REPUBLIKA.CO.ID, SLEMAN – Keberadaaan pengemis, gelandangan dan orang tak dikenal (PGOT) masih jadi masalah pada momen tahun baru ini. Menurut Kepala Bidang Ketentraman dan Ketertiban Satuan Polisi Pamong Praja (Satpol PP) Sleman, Eko Suhargono pengamanan PGOT pada musim libur ini difokuskan di lokasi objek wisata.
Mengingat momen libur panjang biasanya dimanfaatkan pengemis untuk menggencarkan kegiatannya dengan mendekati objek wisata. Ia juga mengakui adanya kecenderungan jumlah pengemis yang meningkat saat libur panjang.
Lokasi kegiatan pengemis pada tahun baru ini juga berubah. Dari awalnya mangkal di perempatan jalan, jadi memasuki kawasan wisata. "Mereka pindah mendekati lokasi wisata seperti di wisata candi dan Kaliurang. Ada yang di luar dekat area wisata, ada juga yang di dalam area wisata," kata Eko, Jumat (1/1).
Ia pun menuturkan, pengemis bisA berkamuflase dengan menyamar sebagai wisatawan saat akan masuk ke tempat wisata. Setelah berhasil masuk, pengemis berganti pakaian. Guna mengantisipasinya Satpol PP menerjunkan petugas di pos pemantauan di lokasi wisata.
"Kami kerahkan personel untuk memantau di sana. Masyarakat bisa melapor jika ada gangguan," ucapnya. Adapun beberapa titik rawan pengemis di Sleman meliputi, simpang Jalan Kaliurang, simpang Monjali, kawasan Candi Prambanan, Demak Ijo Godean dan di simpang jalan Jembatan Layang Janti.
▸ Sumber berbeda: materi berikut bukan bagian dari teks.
(** [GridCell]: the union of the grid library's cells, as one record in
    which a property a cell does not have is [None] or [JUndefined]. *)
Record GridCell : Type := {
  kind : GridCellKind.t;
  data : JsValue;
  displayData : JsValue;
  allowOverlay : option bool;
  readonly : option bool;
  style : option string;
  contentAlign : option string;
  allowAdd : option bool;
  copyData : option string;
  themeOverride : option Theme;
  lastUpdated : option float;
}.

(** The spreads [{...cell, p: v}] this code writes. *)
Definition with_data (v : JsValue) (c : GridCell) : GridCell :=
  {| kind := kind c; data := v; displayData := displayData c;
     allowOverlay := allowOverlay c; readonly := readonly c; style := style c;
     contentAlign := contentAlign c; allowAdd := allowAdd c;
     copyData := copyData c; themeOverride := themeOverride c;
     lastUpdated := lastUpdated c |}.

Definition with_displayData (v : JsValue) (c : GridCell) : GridCell :=
  {| kind := kind c; data := data c; displayData := v;
     allowOverlay := allowOverlay c; readonly := readonly c; style := style c;
     contentAlign := contentAlign c; allowAdd := allowAdd c;
     copyData := copyData c; themeOverride := themeOverride c;
     lastUpdated := lastUpdated c |}.

Definition with_copyData (v : string) (c : GridCell) : GridCell :=
  {| kind := kind c; data := data c; displayData := displayData c;
     allowOverlay := allowOverlay c; readonly := readonly c; style := style c;
     contentAlign := contentAlign c; allowAdd := allowAdd c;
     copyData := Some v; themeOverride := themeOverride c;
     lastUpdated := lastUpdated c |}.

Definition with_themeOverride (v : Theme) (c : GridCell) : GridCell :=
  {| kind := kind c; data := data c; displayData := displayData c;
     allowOverlay := allowOverlay c; readonly := readonly c; style := style c;
     contentAlign := contentAlign c; allowAdd := allowAdd c;
     copyData := copyData c; themeOverride := Some v;
     lastUpdated := lastUpdated c |}.

Definition with_lastUpdated (v : float) (c : GridCell) : GridCell :=
  {| kind := kind c; data := data c; displayData := displayData c;
     allowOverlay := allowOverlay c; readonly := readonly c; style := style c;
     contentAlign := contentAlign c; allowAdd := allowAdd c;
     copyData := copyData c; themeOverride := themeOverride c;
     lastUpdated := Some v |}.

(** The typed-table reader (Quiver) is external to these files.  Of a
    declared column type the code reads its name only:
    [typeName] is the result of [Quiver.getTypeName]. *)
Record QuiverType : Type := {
  typeName : option string;
}.

(** The style sheet of a styled table, a string.  Regular expressions are
    run by the host: [css_exec pattern] is what
    [new RegExp(pattern, "gm").exec(css_text)] does.  It returns the
    match array, [None] without a match, or throws the [SyntaxError] of
    the constructor when the pattern is no regular expression, as happens
    for a cell id with an unbalanced parenthesis: the id goes into the
    pattern as it is. *)
Record StyleSheet : Type := {
  css_text : string;
  css_exec : string -> Result (option (list string));
}.

(** [DataFrameCell], a cell as the reader returns it; [formatted] is the
    result of [Quiver.format(content, contentType)]. *)
Record DataFrameCell : Type := {
  content : JsValue;
  contentType : option QuiverType;
  displayContent : option string;
  cssId : option string;
  formatted : string;
}.

(** Maps the data type from column config to a valid column type. *)
Definition getColumnTypeFromConfig (typeName : option string) : ColumnType :=
  match typeName with
  | None => ColumnType.Text
  | Some typeName =>
      if String.eqb typeName "" then ColumnType.Text
      else
        let typeName := JsString.trim (JsString.toLowerCase typeName) in
        if existsb (fun type => String.eqb type typeName) ColumnType.values
        then typeName
        else ColumnType.Text
  end.

(** [Array.prototype.includes] on strings. *)
Definition includes (l : list string) (s : string) : bool :=
  existsb (String.eqb s) l.

(** Maps the data type from Quiver to a valid column type. *)
Definition getColumnTypeFromQuiver (quiverType : QuiverType) : ColumnType :=
  match typeName quiverType with
  | None => ColumnType.Text
  | Some typeName =>
      if String.eqb typeName "" then ColumnType.Text
      else
        let typeName := JsString.trim (JsString.toLowerCase typeName) in
        if includes ["unicode"] typeName then ColumnType.Text
        else if includes ["date"; "datetime"; "datetimetz"] typeName then ColumnType.Text
        else if String.eqb typeName "bool" then ColumnType.Boolean
        else if includes ["int64"; "float64"; "range"] typeName then ColumnType.Number
        else if JsString.startsWith typeName "list" then ColumnType.List
        else ColumnType.Text
  end.

(** Returns either the formatted content or display value for a Quiver
    cell. *)
Definition getDisplayContent (quiverCell : DataFrameCell) : string :=
  let displayContent :=
    match displayContent quiverCell with
    | Some d => if String.eqb d "" then formatted quiverCell else d
    | None => formatted quiverCell
    end in
  JsString.replaceLineBreaks displayContent.

(** Extracts a CSS property value from a given CSS style string by using
    a regex. *)
Definition extractCssProperty (htmlElementId property : string) (cssStyle : StyleSheet)
  : Result (option string) :=
  let regex :=
    htmlElementId +:+ "[^{]*{(?:[^}]*[\s;]{1})?" +:+ property
                  +:+ ":\s*([^;\s]+)[;]?.*}" in
  match css_exec cssStyle regex with
  | Ok (Some groups) => Ok (groups !! 1%nat)
  | Ok None => Ok None
  | Throw error => Throw error
  end.

(** Returns a template object representing an empty cell for a given data
    type; throws on a type that is none of the enum's members. *)
Definition getCellTemplate (type : ColumnType) (readonly isIndex : bool)
  : Result GridCell :=
  let style := if isIndex then "faded" else "normal" in
  if String.eqb type ColumnType.Text then
    Ok {| kind := GridCellKind.Text; data := JString ""; displayData := JString "";
          allowOverlay := Some true; readonly := Some readonly; style := Some style;
          contentAlign := None; allowAdd := None; copyData := None;
          themeOverride := None; lastUpdated := None |}
  else if String.eqb type ColumnType.Boolean then
    Ok {| kind := GridCellKind.Boolean; data := JBool false; displayData := JUndefined;
          allowOverlay := Some false; readonly := Some readonly; style := Some style;
          contentAlign := None; allowAdd := None; copyData := None;
          themeOverride := None; lastUpdated := None |}
  else if String.eqb type ColumnType.Number then
    Ok {| kind := GridCellKind.Number; data := JUndefined; displayData := JString "";
          allowOverlay := Some true; readonly := Some readonly; style := Some style;
          contentAlign := Some "right"; allowAdd := None; copyData := None;
          themeOverride := None; lastUpdated := None |}
  else if String.eqb type ColumnType.List then
    Ok {| kind := GridCellKind.Bubble; data := JArray []; displayData := JUndefined;
          allowOverlay := Some true; readonly := None; style := Some style;
          contentAlign := None; allowAdd := None; copyData := None;
          themeOverride := None; lastUpdated := None |}
  else if String.eqb type ColumnType.Url then
    Ok {| kind := GridCellKind.Uri; data := JString ""; displayData := JUndefined;
          allowOverlay := Some true; readonly := Some readonly; style := Some style;
          contentAlign := None; allowAdd := None; copyData := None;
          themeOverride := None; lastUpdated := None |}
  else if String.eqb type ColumnType.Image then
    Ok {| kind := GridCellKind.Image; data := JArray []; displayData := JArray [];
          allowOverlay := Some true; readonly := None; style := Some style;
          contentAlign := None; allowAdd := Some (negb readonly); copyData := None;
          themeOverride := None; lastUpdated := None |}
  else if String.eqb type ColumnType.LineChart then
    Ok {| kind := GridCellKind.Custom;
          data := JObject [("kind", JString "sparkline-cell"); ("values", JArray []);
                           ("displayValues", JArray []);
                           ("graphKind", JString "line");
                           ("yAxis", JArray [JNumber 0; JNumber 1])];
          displayData := JUndefined;
          allowOverlay := Some false; readonly := None; style := None;
          contentAlign := None; allowAdd := None; copyData := Some "[]";
          themeOverride := None; lastUpdated := None |}
  else if String.eqb type ColumnType.BarChart then
    Ok {| kind := GridCellKind.Custom;
          data := JObject [("kind", JString "sparkline-cell"); ("values", JArray []);
                           ("graphKind", JString "bar");
                           ("yAxis", JArray [JNumber 0; JNumber 1])];
          displayData := JUndefined;
          allowOverlay := Some false; readonly := None; style := None;
          contentAlign := None; allowAdd := None; copyData := Some "[]";
          themeOverride := None; lastUpdated := None |}
  else if String.eqb type ColumnType.ProgressChart then
    Ok {| kind := GridCellKind.Custom;
          data := JObject [("kind", JString "range-cell"); ("min", JNumber 0);
                           ("max", JNumber 1); ("value", JNumber 0);
                           ("step", JNumber 0x1.999999999999ap-4 (* 0.1 *));
                           ("label", JString "0%");
                           ("measureLabel", JString "100%")];
          displayData := JUndefined;
          allowOverlay := Some false; readonly := None; style := None;
          contentAlign := None; allowAdd := None; copyData := Some "";
          themeOverride := None; lastUpdated := None |}
  else Throw ("Unsupported cell type: " +:+ type).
Eko mengemukakan, selama tahun 2015 Satpol PP sudah mengamankan lebih dari 100 orang pengemis, gelandangan, dan orang terlantar. Terakhir, lima orang terlantar dan gangguan jiwa diamankan dari Minggir, Jalan Kaliurang, dan simpang Monjali.
Beberapa pengemis, gelandangan, dan orang terlantar itu merupakan orang-orang lama yang pernah terjaring. Mereka berasal dari Sleman, Bantul, Kedu, Purworejo dan Jawa Timur. Eko menyampaikan, meskipun sudah ada Perda DIY Nomor 1 tahun 2014 tentang penanganan gelandangan, pengemis dan anak jalanan, penindakan terhadap pelanggar tidak langsung diikenai sanksi hukum.
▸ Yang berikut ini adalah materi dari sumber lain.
(** What [create_models] returns for a known checkpoint, step by step. *)
Lemma create_models_run name url path size respacing steps (use_secondary : bool) st :
  known_checkpoint name url path size ->
  let w1 := fetched url path (world st) in
  let config :=
    dict_update
      (dict_update model_and_diffusion_defaults (config_overrides respacing steps))
      {["image_size" := CInt size]} in
  let created := create_model_and_diffusion config in
  let m := convert_to_fp16 (unfreeze (eval (requires_grad_ false
             (load_state_dict (torch_load path w1) (fst created))))) in
  let w2 := if use_secondary then fetched url_secondary secondary_path w1 else w1 in
  let s := if use_secondary
           then Some (load_secondary (torch_load secondary_path w2)) else None in
  create_models name respacing steps use_secondary st
  = (Ok (m, snd created, s), mkState w2 (trace st)).
Proof.
  intros Hk w1 config created m w2 s.
  unfold create_models. unfold bind at 1. rewrite (get_checkpoint_run _ _ _ _ _ Hk).
  fold w1 config. fold created. rewrite (surjective_pairing created).
  unfold bind at 1, read_world at 1. cbn [world trace].
  unfold bind at 1, dict_get. unfold config at 1. rewrite model_config_use_fp16.
  unfold ret at 1. cbn [truthy]. fold m.
  subst w2 s. destruct use_secondary.
  - unfold bind at 1. unfold bind at 1. rewrite fetch_run. cbn [world trace].
    unfold bind, read_world, ret. cbn [world trace]. reflexivity.
  - unfold bind, ret. reflexivity.
Qed.

(** What [__init__] returns for a known checkpoint, step by step. *)
Lemma init_run grad_modules sampler timesteps name url path size dev ddim_eta plms_order
    (fast : bool) st :
  known_checkpoint name url path size ->
  let respacing :=
    if String.eqb sampler "ddim" then "ddim" +:+ pretty timesteps else pretty timesteps in
  let w1 := fetched url path (world st) in
  let config :=
    dict_update
      (dict_update model_and_diffusion_defaults (config_overrides respacing 1000))
      {["image_size" := CInt size]} in
  let created := create_model_and_diffusion config in
  let m := convert_to_fp16 (unfreeze (eval (requires_grad_ false
             (load_state_dict (torch_load path w1) (fst created))))) in
  let w2 := if fast then fetched url_secondary secondary_path w1 else w1 in
  let guided_on :=
    if fast then OnSecondary (Some (load_secondary (torch_load secondary_path w2)))
    else OnMain m in
  let fn :=
    if String.eqb sampler "p" then Some lambda_p
    else if String.eqb sampler "ddim" then Some (lambda_ddim ddim_eta)
    else if String.eqb sampler "plms" then Some (lambda_plms plms_order)
    else None in
  init grad_modules sampler timesteps name dev ddim_eta plms_order fast st
  = (Ok (mkGuidedDiffusion (to dev m) (snd created)
           (conditioning_to dev (make_conditioning fast (snd created) guided_on grad_modules))
           fn dev),
     mkState w2 (trace st)).
Proof.
  intros Hk respacing w1 config created m w2 guided_on fn.
  unfold init. fold respacing. unfold bind.
  rewrite (create_models_run _ _ _ _ respacing 1000 fast st Hk).
  fold w1 config. fold created. fold m. fold w2. unfold ret.
  subst guided_on. destruct fast; reflexivity.
Qed.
termasuk bagi orang yang masih memberi uang kepada pengemis. Sebab biasanya mereka merupakan wisatawan dari luar DIY yang kebanyakan tidak mengetahui peraturan tersebut. "Walaupun sudah ada sosialisasi terkait perda itu, tidak bisa langsung yustisi. Apalagi ada Undang Undang administrasi pemerintahan. Jadi kami mengingatkan dulu," ujarnya.